Bahçeşehir Üniversitesi Denizcilik ve Küresel Stratejiler Merkezi (BAU DEGS) Lideri Doç. Dr. müstafi Tümamiral Cihat Yaycı, 104 emekli amiralin imza attığı bildiri sonrası alevlenen Montrö tartışması, ABD savaş gemilerinin Boğazlar’dan geçişi, Rusya-Ukrayna tansiyonunun yanısıra Mavi Vatan’daki son gelişmeleri Yeni Şafak’a kıymetlendirdi. Montrö Sözleşmesi’ne nazaran, Türkiye’nin savaş gemilerinin Boğazlar’dan geçişini tam denetim yetkisine sahip olduğu algısının yanlış olduğunu belirten Yaycı, şöyle konuştu:
MİSYONUMUZ GÖZ KULAK OLMAK
“Montrö Mukavelesi 28. unsuru uyarınca Türkiye savaş gemilerinin geçmesine, mukaveleye uyulmadığı bahislerde göz kulak olacaktır. Bu çok net. Bir öbür konu da Türkiye güya tek muhatapmış üzere kamuoyuna anlatılıyor, bu gerçek değil.

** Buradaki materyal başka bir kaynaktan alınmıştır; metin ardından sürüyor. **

(* ===== verification/SbiIllegal.v ===== *)
(** * Illegal instructions (lib/sbi/sbi_illegal_insn.c, lib/sbi/sbi_emulate_csr.c)

    Some harts trap reads of the counters, which the firmware then emulates; it
    also emulates the hypervisor's time delta, and FENCE.TSO for harts that do not
    know it.  Everything else is redirected as an illegal instruction.  The
    counters and the registers that enable them are parameters. *)

From S2P Require Import Prelude RvBits SbiString SbiFifo SbiHeap SbiBitops SbiScratch SbiHartmask SbiMemregion SbiDomain SbiHsm SbiHart SbiPmp SbiPmpRoot SbiSse SbiSseInv SbiSseCtx SbiTrap SbiTrapLdst SbiTrapLdstSpec SbiTimer.

Definition CAUSE_ILLEGAL_INSTRUCTION : Z := 2.
Definition CSR_HTIMEDELTA : Z := 0x605.
Definition CSR_CYCLE : Z := 0xc00.
Definition CSR_TIME : Z := 0xc01.
Definition CSR_INSTRET : Z := 0xc02.
Definition CSR_HPMCOUNTER3 : Z := 0xc03.
Definition CSR_HPMCOUNTER31 : Z := 0xc1f.
Definition CSRRW : Z := 1.
Definition CSRRS : Z := 2.
Definition CSRRC : Z := 3.
Definition CSRRWI : Z := 5.
Definition CSRRSI : Z := 6.
Definition CSRRCI : Z := 7.
Definition INSN_MATCH_FENCE_TSO : Z := 0x8330000f.

(** The counter registers of the hart: which it enables for whom, and machine
    counter [n]. *)
Record counters := mkCounters {
  mcounteren : Z; hcounteren : Z; scounteren : Z; mcounter : Z -> Z }.

Section Illegal.
Context {D : Type}.
Variables (H : bool) (feat : sbi_hart_features) (u : unpriv) (junk : Z) (ctr : counters) (now : Z).

Record ill_state := mkIll { il_ld : ldst_state; il_timer : timer (D := D) }.

Definition il_regs (s : ill_state) : sbi_trap_regs := w_regs (il_ld s).
Definition set_ld (w : ldst_state) (s : ill_state) : ill_state := mkIll w (il_timer s).

Definition hpm_allowed (hpm_num prev_mode : Z) (virt : bool) : bool :=
  let old := priv_version feat <? SBI_HART_PRIV_VER_1_10 in
  let cen := ULONG_MAX in
  let cen :=
    if prev_mode <=? PRV_S then
      if old then 0
      else let cen := Z.land cen (mcounteren ctr) in if virt then Z.land cen (hcounteren ctr) else cen
    else cen in
  let cen := if prev_mode =? PRV_U then (if old then 0 else Z.land cen (scounteren ctr)) else cen in
  negb (Z.land (Z.shiftr cen hpm_num) 1 =? 0).

(** The value, or the error. *)
Definition sbi_emulate_csr_read (csr_num : Z) (s : ill_state) : Z + Z :=
  let prev_mode := sbi_mstatus_prev_mode (r_mstatus (il_regs s)) in
  let virt := sbi_regs_from_virt (il_regs s) in
  let guarded v := if negb (hpm_allowed (csr_num - CSR_CYCLE) prev_mode virt) then inr SBI_ENOTSUPP else inl v in
  if csr_num =? CSR_HTIMEDELTA then
    if (prev_mode =? PRV_S) && negb virt then inl (sbi_timer_get_delta (il_timer s)) else inr SBI_ENOTSUPP
  else if csr_num =? CSR_CYCLE then guarded (mcounter ctr 0)
  else if csr_num =? CSR_TIME then
    guarded (if virt then sbi_timer_virt_value now (il_timer s) else sbi_timer_value now (il_timer s))
  else if csr_num =? CSR_INSTRET then guarded (mcounter ctr 2)
  else if (CSR_HPMCOUNTER3 <=? csr_num) && (csr_num <=? CSR_HPMCOUNTER31) then
    if negb (Z.land (mhpm_mask feat) (Z.shiftl 1 (csr_num - CSR_CYCLE)) =? 0) then inr SBI_ENOTSUPP
    else guarded (mcounter ctr (csr_num - CSR_CYCLE))
  else inr SBI_ENOTSUPP.

Definition sbi_emulate_csr_write (csr_num csr_val : Z) (s : ill_state) : Z * ill_state :=
  let prev_mode := sbi_mstatus_prev_mode (r_mstatus (il_regs s)) in
  let virt := sbi_regs_from_virt (il_regs s) in
  if csr_num =? CSR_HTIMEDELTA then
    if (prev_mode =? PRV_S) && negb virt
    then (0, mkIll (il_ld s) (sbi_timer_set_delta csr_val (il_timer s))) else (SBI_ENOTSUPP, s)
  else (SBI_ENOTSUPP, s).

Definition ill_redirect (t : sbi_trap_info) (s : ill_state) : Z * ill_state :=
  let '(rc, w) := redirect H feat t (il_ld s) in (rc, set_ld w s).

Definition truly_illegal_insn (insn : Z) (s : ill_state) : Z * ill_state :=
  ill_redirect (mkTinfo CAUSE_ILLEGAL_INSTRUCTION insn 0 0 0) s.

Definition misc_mem_opcode_insn (insn : Z) (s : ill_state) : Z * ill_state :=
  if Z.land insn 0xffffffff =? INSN_MATCH_FENCE_TSO
  then (0, set_ld (set_mepc_by 4 (il_ld s)) s) else truly_illegal_insn insn s.

Definition system_opcode_insn (insn : Z) (s : ill_state) : Z * ill_state :=
  let rs1_num := Z.shiftr (Z.land insn 0xf8000) 15 in
  let rs1_val := get_reg (reg_num insn SH_RS1) (il_ld s) in
  let csr_num := Z.shiftr (Z.land (u32 insn) 0xfff00000) 20 in
  let prev_mode := sbi_mstatus_prev_mode (r_mstatus (il_regs s)) in
  if prev_mode =? PRV_M then (SBI_EFAIL, s)
  else
    let funct3 := Z.shiftr (Z.land insn 0x7000) 12 in
    if (funct3 =? 0) || (funct3 =? 4) then truly_illegal_insn insn s
    else
      match sbi_emulate_csr_read csr_num s with
      | inr _ => truly_illegal_insn insn s
      | inl csr_val =>
          let upd :=
            if funct3 =? CSRRW then Some (rs1_val, true)
            else if funct3 =? CSRRS then Some (Z.lor csr_val rs1_val, negb (rs1_num =? 0))
            else if funct3 =? CSRRC then Some (Z.land csr_val (not64 rs1_val), negb (rs1_num =? 0))
            else if funct3 =? CSRRWI then Some (rs1_num, true)
            else if funct3 =? CSRRSI then Some (Z.lor csr_val rs1_num, negb (rs1_num =? 0))
            else if funct3 =? CSRRCI then Some (Z.land csr_val (not64 rs1_num), negb (rs1_num =? 0))
            else None in
          match upd with
          | None => truly_illegal_insn insn s
          | Some (new_csr_val, do_write) =>
              let '(rc, s1) := if do_write : bool then sbi_emulate_csr_write csr_num new_csr_val s else (0, s) in
              if negb (rc =? 0) then truly_illegal_insn insn s1
              else (0, set_ld (set_mepc_by 4 (SET_RD insn csr_val (il_ld s1))) s1)
          end
      end.

(** [illegal_insn_table] *)
Definition illegal_insn (op insn : Z) (s : ill_state) : Z * ill_state :=
  if op =? 3 then misc_mem_opcode_insn insn s
  else if op =? 28 then system_opcode_insn insn s
  else truly_illegal_insn insn s.

Definition sbi_illegal_insn_handler (trap : sbi_trap_info) (s : ill_state) : Z * ill_state :=
  let insn := t_tval trap in
  let go insn := illegal_insn (Z.shiftr (Z.land insn 0x7c) 2) insn s in
  if negb (Z.land insn 3 =? 3) then
    let '(insn, uptrap) := sbi_get_insn u junk (r_mepc (il_regs s)) (il_ld s) in
    if negb (t_cause uptrap =? 0) then ill_redirect uptrap s
    else if negb (Z.land insn 3 =? 3) then truly_illegal_insn insn s
    else go insn
  else go insn.

(** ** What the emulated registers mean *)

(** The counters the program may read: those its mode and the modes above it are
    enabled for. *)
Definition enabled_for (mode : Z) (virt : bool) (n : Z) : bool :=
  negb (priv_version feat <? SBI_HART_PRIV_VER_1_10) && Z.testbit (mcounteren ctr) n &&
  (negb virt || Z.testbit (hcounteren ctr) n) && (negb (mode =? PRV_U) || Z.testbit (scounteren ctr) n).

Lemma testbit_land1 v n : negb (Z.land (Z.shiftr v n) 1 =? 0) = Z.testbit v n.
Proof.
  change 1 with (Z.ones 1). rewrite Z.land_ones by lia. change (2 ^ 1) with 2.
  rewrite <- Z.bit0_mod, Z.shiftr_spec by lia. rewrite Z.add_0_l. by destruct (Z.testbit v n).
Qed.

Lemma ulong_max_land v n : 0 <= n < 64 -> Z.testbit (Z.land ULONG_MAX v) n = Z.testbit v n.
Proof.
  intros Hn. rewrite Z.land_spec. change ULONG_MAX with (Z.ones 64). by rewrite Z.ones_spec_low.
Qed.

Montrö uyarınca ABD gemileri Boğaz’dan geçeceklerini 15 gün evvelden bildirdiler ve 21 günlük müddet içinde Karadeniz’de kalacaklarını bildirdiler. İki geminin toplam tonajı 13 bin 400 ton ve Montrö kısıtlaması olan 15 bin tonun altında. Uçak gemisi yahut denizaltı da değil bunlar. Montrö’ye tersliği yok. Biz de bunu imzacı devletlere bildirdik. İmzacı devletlerin rastgele biri bu deklarasyona itiraz etme yetkisine sahip. Bu türlü bir itiraz da olmuş değil. Buna karşın Türkiye’yi güya bir krizin eşiğindeymiş üzere iki orta bir derede bırakmaya çalışıyorlar.”

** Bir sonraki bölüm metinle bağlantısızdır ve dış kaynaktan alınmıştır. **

(* ===== verification/SbiPmu.v ===== *)
(** * Performance monitoring (lib/sbi/sbi_pmu.c)

    The counters of a hart and the events they count.  The state of a hart, its
    registers, the table of hardware events and the state of the platform's
    device are one record; every function is a computation in the monad [M] of
    that state, in which [None] is an access out of bounds of an array, a shift by
    more than a word, a NULL dereference or a panic.  The device is a record of
    optional callbacks on a state of its own, as [struct sbi_pmu_device] is; the
    platform's translation of events is a parameter. *)

From S2P Require Import Prelude SbiBitops SbiHart.

Definition SBI_PMU_FW_CTR_MAX : Z := 16.
Definition SBI_PMU_HW_CTR_MAX : Z := 32.
Definition SBI_PMU_HW_EVENT_MAX : Z := 256.
Definition SBI_PMU_FIXED_CTR_MASK : Z := 7.
Definition SBI_PMU_CY_IR_MASK : Z := 5.
Definition SBI_PMU_HW_CPU_CYCLES : Z := 1.
Definition SBI_PMU_HW_INSTRUCTIONS : Z := 2.
Definition SBI_PMU_HW_GENERAL_MAX : Z := 11.
Definition SBI_PMU_HW_CACHE_MAX : Z := 7.
Definition SBI_PMU_HW_CACHE_OP_MAX : Z := 3.
Definition SBI_PMU_HW_CACHE_RESULT_MAX : Z := 2.
Definition SBI_PMU_FW_MAX : Z := 22.
Definition SBI_PMU_FW_RESERVED_MAX : Z := 0xfffe.
Definition SBI_PMU_FW_PLATFORM : Z := 0xffff.
Definition SBI_PMU_EVENT_TYPE_HW : Z := 0.
Definition SBI_PMU_EVENT_TYPE_HW_CACHE : Z := 1.
Definition SBI_PMU_EVENT_TYPE_HW_RAW : Z := 2.
Definition SBI_PMU_EVENT_TYPE_HW_RAW_V2 : Z := 3.
Definition SBI_PMU_EVENT_TYPE_FW : Z := 15.
Definition SBI_PMU_EVENT_TYPE_MAX : Z := 16.
Definition SBI_PMU_EVENT_RAW_IDX : Z := 0x20000.
Definition SBI_PMU_EVENT_RAW_V2_IDX : Z := 0x30000.
Definition SBI_PMU_EVENT_IDX_INVALID : Z := 0xffffffff.
Definition CFG_SKIP_MATCH : Z := 1.
Definition CFG_CLEAR_VALUE : Z := 2.
Definition CFG_AUTO_START : Z := 4.
Definition CFG_SET_VUINH : Z := 8.
Definition CFG_SET_VSINH : Z := 16.
Definition CFG_SET_UINH : Z := 32.
Definition CFG_SET_SINH : Z := 64.
Definition START_SET_INIT_VALUE : Z := 1.
Definition STOP_RESET : Z := 1.
Definition STOP_TAKE_SNAPSHOT : Z := 2.

Definition CSR_MIDELEG : Z := 0x303.
Definition CSR_MIE : Z := 0x304.
Definition CSR_MCOUNTEREN : Z := 0x306.
Definition CSR_MCOUNTINHIBIT : Z := 0x320.
Definition CSR_MCYCLECFG : Z := 0x321.
Definition CSR_MINSTRETCFG : Z := 0x322.
Definition CSR_MHPMEVENT3 : Z := 0x323.
Definition CSR_MIP : Z := 0x344.
Definition CSR_MCYCLE : Z := 0xb00.
Definition MHPMEVENT_OF : Z := 2 ^ 63.
Definition MHPMEVENT_MINH : Z := 2 ^ 62.
Definition MHPMEVENT_SINH : Z := 2 ^ 61.
Definition MHPMEVENT_UINH : Z := 2 ^ 60.
Definition MHPMEVENT_VSINH : Z := 2 ^ 59.
Definition MHPMEVENT_VUINH : Z := 2 ^ 58.
Definition MHPMEVENT_SSCOF_MASK : Z := 0xff00000000000000.
Definition IRQ_PMU_OVF : Z := 13.
Definition PMU_SSE_EVENT : Z := 0x10000.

Montrö 9. unsura nazaran, gemilerin Tomahawk taşımaları, büyük silahları bulunması münasebetiyle geçmemeleri gerektiğine dair savları da yalanlayan Yaycı, kelam konusu unsurun muharip gemiler için değil, akaryakıt yahut sıhhat gemisi üzere yardımcı gemilere yönelik olduğunu hatırlattı.
KANAL İSTANBUL ETKİLEMEZ
Yaycı, Montrö tartışmalarına argümanlar üzerinden şöyle cevap verdi:
Kanal İstanbul Montrö’yü tesirler mi?: Etkilemez. Zira Montrö’de kelam konusu olan coğrafya; Çanakkale Boğazı, Marmara Denizi, İstanbul Boğazı ve Karadeniz’dir. Montrö hem gemilerin boğazlardan geçiş rejimini, hem de Karadeniz’de kalış müddetini düzenler. Tartışma konusu yapılmak istenen geçiş kısmıdır. Çanakkale Boğazı’ndan girişten itibaren Montrö Mukavelesi kararları geçerlidir. Gemiler ister İstanbul Boğazı’ndan ister kanaldan geçsin, birebir kararlara tabi olacaklardır.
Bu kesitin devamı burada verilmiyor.